Exercise prompt: Search the entries below for "Prop" and copy each matching line.

Material for this exercise:
-- Opening Marker --

Lemma advance_quiet i h : NoDup (subscribers h) -> quiet h (advance i h).
Proof.
  intros Hn. unfold advance. destruct (streams h !! i) as [s|] eqn:Hs; [|by apply quiet_refl].
  destruct (st_phase s) as [[|e b]| |] eqn:Hp; [| |by apply quiet_refl..].
  - destruct (draining h); [by apply finish_quiet with s|]. eapply same_subscribers_quiet; try done.
    unfold sent, pending, backlog. by rewrite Hp.
  - eapply same_subscribers_quiet; try done. unfold sent, pending, backlog. cbn. rewrite Hp, omap_app. cbn.
    by rewrite <- app_assoc.
Qed.

Lemma receive_quiet i h : NoDup (subscribers h) -> quiet h (receive i h).
Proof.
  intros Hn. unfold receive. destruct (streams h !! i) as [s|] eqn:Hs; [|by apply quiet_refl].
  destruct (st_phase s) eqn:Hp; [by apply quiet_refl| |by apply quiet_refl].
  destruct (st_queue s) as [|[e|] q] eqn:Hq; [by apply quiet_refl| |].
  - eapply same_subscribers_quiet; try done. unfold sent, pending, backlog. cbn. rewrite Hp, Hq, omap_app. cbn.
    by rewrite <- app_assoc.
  - apply finish_quiet with s; try done. by rewrite Hq.
Qed.

Lemma beat_quiet i h : NoDup (subscribers h) -> quiet h (beat i h).
Proof.
  intros Hn. unfold beat. destruct (streams h !! i) as [s|] eqn:Hs; [|by apply quiet_refl].
  destruct (st_phase s) eqn:Hp; [by apply quiet_refl| |by apply quiet_refl].
  eapply same_subscribers_quiet; try done. unfold sent, pending, backlog. cbn. rewrite Hp, omap_app. cbn. by rewrite app_nil_r.
Qed.

Lemma close_quiet i h : NoDup (subscribers h) -> quiet h (close i h).
Proof.
  intros Hn. unfold close. destruct (streams h !! i) as [s|] eqn:Hs; [|by apply quiet_refl].
  destruct (st_phase s) eqn:Hp; [by apply finish_quiet with s..|by apply quiet_refl].
Qed.

Lemma close_all_quiet h : NoDup (subscribers h) -> quiet h (close_all h).
Proof.
  intros Hn. split_and!; try done. intros i. cbn [close_all with_streams streams subscribers]. rewrite alters by done.
  destruct (streams h !! i) as [s|]; [|done]. cbn [fmap option_fmap option_map]. case_bool_decide; [|done].
  destruct (put_nowait None (st_queue s)) as [q|] eqn:Hq; [|done].
  unfold sent, pending, backlog. cbn [set_queue st_phase st_queue st_chunks st_org]. by rewrite (held_sentinel (st_queue s) q).
Qed.
Lemma begin_drain_quiet h : NoDup (subscribers h) -> quiet h (begin_drain h).
Proof. apply quiet_refl. Qed.
#[export] Hint Resolve begin_drain_quiet quiet_refl advance_quiet receive_quiet beat_quiet close_quiet close_all_quiet : hub.

(** ** Invariants of interleavings *)

Section Runs.
Context `{UnicodeDB} (py_str : Json -> pystr) (loads : pystr -> option Json) (u_digit : Z -> bool).

Abbreviation exec := (exec py_str loads).
Abbreviation run := (run py_str loads).
Abbreviation log := (log py_str loads).
Abbreviation published := (published py_str loads).

(** The hub after the events of [l]: they are numbered from 1, the last of them
    are the history, and a stream has and holds some of those of its organization,
    in order. *)
Record tracks (l : list OperatorEvent) (h : Hub) : Prop := {
  tr_ids : forall k e, l !! k = Some e -> event_id e = Z.of_nat k + 1;
  tr_next : next_id h = Z.of_nat (length l) + 1;
  tr_history : history h = trim l;
  tr_nodup : NoDup (subscribers h);
  tr_open : forall i, i ∈ subscribers h -> is_Some (streams h !! i);
  tr_held : forall i s, streams h !! i = Some s -> sent s ++ pending s `sublist_of` List.filter (of_org (st_org s)) l;
}.

Lemma tracks_initial : tracks [] initial.
Proof. by split; cbn; try done; [constructor|set_solver]. Qed.

Lemma tracks_quiet l h h' : tracks l h -> quiet h h' -> tracks l h'.
Proof.
  intros [] (Hid & Hh & Hn & Hsub & Hs). split; [done|congruence|congruence|done| |].
  - intros i Hi%Hsub%tr_open0. specialize (Hs i). destruct Hi as [s Hi]. rewrite Hi in Hs. by destruct (streams h' !! i).
  - intros i s' Hi. specialize (Hs i). rewrite Hi in Hs. destruct (streams h !! i) as [s|] eqn:He; [|done].
    destruct Hs as (-> & Hsl & _). etransitivity; [exact Hsl|]. by apply tr_held0 with i.
Qed.

Lemma tracks_publish l h org ty p :
  tracks l h -> tracks (l ++ [new_event h org ty p]) (publish org ty p h).
Proof.
  intros [Hids Hnext Hh Hn Hopen Hheld]. set (e := new_event h org ty p).
  destruct (publish_spec org ty p h Hn) as (Hnx & Hhs & _ & Hn' & Hsub & Hs). fold e in Hsub, Hs, Hhs |- *. split.
  - intros k x [Hk|[Hk Hx]]%lookup_app_Some; [by apply Hids|]. apply list_lookup_singleton_Some in Hx as [Hz <-].
    cbn. rewrite Hnext. lia.
  - rewrite Hnx, length_app. cbn [length]. lia.
  - by rewrite Hhs, Hh, trim_snoc.
  - done.
  - intros i [Hi _]%Hsub. rewrite Hs. by apply fmap_is_Some, Hopen.
  - intros i s' Hi. rewrite Hs in Hi. apply fmap_Some in Hi as (s & Hi & ->). rewrite filter_snoc.
    pose proof (Hheld i s Hi) as Hsl. case_bool_decide; [|by apply sublist_inserts_r].
    destruct (lags e s) eqn:Hl.
    + apply sublist_inserts_r. etransitivity; [apply held_cut_off|done].
    + destruct (held_enqueue e s Hl) as [-> ->]. by apply sublist_app.
Qed.

Lemma tracks_subscribe l h i org last :
  tracks l h -> streams h !! i = None -> tracks l (default h (subscribe i org last h)).
Proof.
  intros Ht Hi. unfold subscribe. destruct (draining h); [done|]. destruct Ht. split; cbn; try done.
  - apply NoDup_app. split; [done|]. split; [|apply NoDup_singleton].
    intros j Hj ->%list_elem_of_singleton. apply tr_open0 in Hj as [? Hj]. congruence.
  - intros j [Hj| ->%list_elem_of_singleton]%elem_of_app; [|by rewrite lookup_insert_eq].
    apply lookup_insert_is_Some'. right. by apply tr_open0.
  - intros j s [[<- <-]|[_ Hj]]%lookup_insert_Some; [|by apply tr_held0 with j].
    unfold pending, backlog, backlog_after. cbn. rewrite app_nil_r, tr_history0, trim_eq.
    transitivity (List.filter (of_org org) (drop (length l - HISTORY_LIMIT) l)).
    + generalize (drop (length l - HISTORY_LIMIT) l). intros k. induction k as [|e k IH]; [done|]. cbn.
      unfold belongs at 1, of_org at 1. destruct (ev_org e =? org); cbn [andb]; [|done].
      destruct last as [n|]; [destruct (n <? event_id e)|]; by constructor.
    + apply filter_drop.
Qed.

(** A calm operation publishes nothing and opens no stream. *)
Lemma exec_cases op h :
  NoDup (subscribers h) ->
  (exists org ty p, exec op h = publish org ty p h /\ published op h = [new_event h org ty p]) \/
  published op h = [] /\
    (quiet h (exec op h) \/
     exists i org last, op = Subscribe i org last /\ streams h !! i = None /\ exec op h = default h (subscribe i org last h)).
Proof.
  intros Hn. destruct op; cbn [EventHub.exec EventHub.published]; try (right; split; [done|]; left; auto with hub; done).
  - left. by eexists _, _, _.
  - unfold fan_in_publish_message. destruct (fan_in_event _ _ _) as [[org p]|]; [left; by eexists _, _, _|].
    right. split; [done|]. left. auto with hub.
  - right. split; [done|]. destruct (streams h !! i) eqn:Hi; [left; auto with hub|]. right. by eexists _, _, _.
Qed.

Lemma tracks_exec l op h : tracks l h -> tracks (l ++ published op h) (exec op h).
Proof.
  intros Ht. destruct (exec_cases op h (tr_nodup l h Ht)) as [(org & ty & p & -> & ->)|[-> [Hq|(i & org & last & _ & Hi & ->)]]].
  - by apply tracks_publish.
  - rewrite app_nil_r. by apply tracks_quiet with h.
  - rewrite app_nil_r. by apply tracks_subscribe.
Qed.

Lemma tracks_run ops l h : tracks l h -> tracks (l ++ log ops h) (run ops h).
Proof.
  revert l h. induction ops as [|op ops IH]; intros l h Ht; cbn; [by rewrite app_nil_r|].
  rewrite app_assoc. by apply IH, tracks_exec.
Qed.

Lemma log_sorted l h : tracks l h -> StronglySorted Z.lt (event_id <$> l).
Proof.
  intros [Hids _ _ _ _ _]. revert Hids. generalize 1. induction l as [|e l IH]; intros n Hids; cbn; [constructor|].
  constructor; [apply (IH (n + 1)); intros k x Hk; rewrite (Hids (S k) x Hk); lia|].
  apply Forall_fmap, Forall_lookup. intros k x Hk. cbn. rewrite (Hids 0%nat e eq_refl), (Hids (S k) x Hk). lia.
Qed.

(** Stream [i] exists and, while it is subscribed, has been given or holds [l]. *)
Definition owes (i : nat) (org : Z) (l : list OperatorEvent) (h : Hub) : Prop :=
  is_Some (streams h !! i) /\
  (i ∈ subscribers h -> exists s, streams h !! i = Some s /\ st_org s = org /\ sent s ++ pending s = l).

Lemma owes_exec k i org l op h :
  tracks k h -> owes i org l h -> owes i org (l ++ List.filter (of_org org) (published op h)) (exec op h).
Proof.
  intros Ht [[s0 Hi0] Ho].
  destruct (exec_cases op h (tr_nodup k h Ht)) as [(o & ty & p & -> & ->)|[-> [Hq|(j & o & last & _ & Hj & ->)]]];
    [|cbn; rewrite app_nil_r..].
  - destruct (publish_spec o ty p h (tr_nodup k h Ht)) as (_ & _ & _ & _ & Hsub & Hs). split; [by rewrite Hs, Hi0|].
    intros [Hin Hl]%Hsub. destruct (Ho Hin) as (s & Hi & <- & <-). rewrite Hs, Hi, bool_decide_true by done.
    unfold lagging_in in Hl. rewrite Hi in Hl. cbn [fmap option_fmap option_map]. rewrite Hl.
    destruct (held_enqueue _ s Hl) as [He ?]. eexists. split; [done|]. split; [done|]. rewrite He. cbn.
    by destruct (of_org (st_org s) _).
  - destruct Hq as (_ & _ & _ & Hsub & Hs). specialize (Hs i). rewrite Hi0 in Hs.
    unfold owes. destruct (streams (exec op h) !! i) as [s'|]; [|done]. split; [done|]. intros Hin.
    destruct (Ho (Hsub i Hin)) as (s & Hi & <- & <-). rewrite Hi in Hi0. injection Hi0 as ->.
    destruct Hs as (? & _ & He). exists s'. split; [done|]. split; [done|]. by apply He.
  - unfold subscribe. destruct (draining h); [done|]. assert (i <> j) by congruence. split; cbn.
    + by rewrite lookup_insert_ne, Hi0.
    + rewrite lookup_insert_ne by done. intros [Hin|?%list_elem_of_singleton]%elem_of_app; [by apply Ho|done].
Qed.

Lemma owes_run k i org l ops h :
  tracks k h -> owes i org l h -> owes i org (l ++ List.filter (of_org org) (log ops h)) (run ops h).
Proof.
  revert k l h. induction ops as [|op ops IH]; intros k l h Ht Ho; cbn; [by rewrite app_nil_r|].
  rewrite List.filter_app, app_assoc. eapply IH; [by apply tracks_exec|by eapply owes_exec].
Qed.

Lemma owes_subscribe k i org last h h' :
  tracks k h -> subscribe i org last h = Some h' -> owes i org (List.filter (belongs org last) (trim k)) h'.
Proof.
  unfold subscribe. intros Ht Hs. destruct (draining h); simplify_eq. split; cbn; rewrite lookup_insert_eq; [done|].
  intros _. eexists. split; [done|]. split; [done|]. unfold pending, backlog, backlog_after. cbn.
  by rewrite app_nil_r, (tr_history k h Ht).
Qed.

(** The history drops no event a client misses when it was last seen within the window. *)
Lemma window_suffices k h org last :
  tracks k h -> Z.of_nat (length k) - Z.of_nat HISTORY_LIMIT <= default 0 last ->
  List.filter (belongs org last) (trim k) = List.filter (belongs org last) k.
Proof.
  intros [Hids _ _ _ _ _] Hw. rewrite trim_eq. set (n := (length k - HISTORY_LIMIT)%nat).
  rewrite <- (take_drop n k) at 2. rewrite List.filter_app, (List.filter_ext_in _ (fun _ => false) (take n k)).
  { assert (forall l : list OperatorEvent, List.filter (fun _ => false) l = []) as -> by (by induction l). done. }
  intros e (m & [Hm Hlt]%lookup_take_Some)%list_elem_of_In%list_elem_of_lookup. apply Hids in Hm. unfold belongs.
  apply andb_false_iff. right. destruct last as [x|]; cbn in Hw; [apply Z.ltb_ge; lia|lia].
Qed.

-- Closing Marker --

Reply:
Record tracks (l : list OperatorEvent) (h : Hub) : Prop := {
Definition owes (i : nat) (org : Z) (l : list OperatorEvent) (h : Hub) : Prop :=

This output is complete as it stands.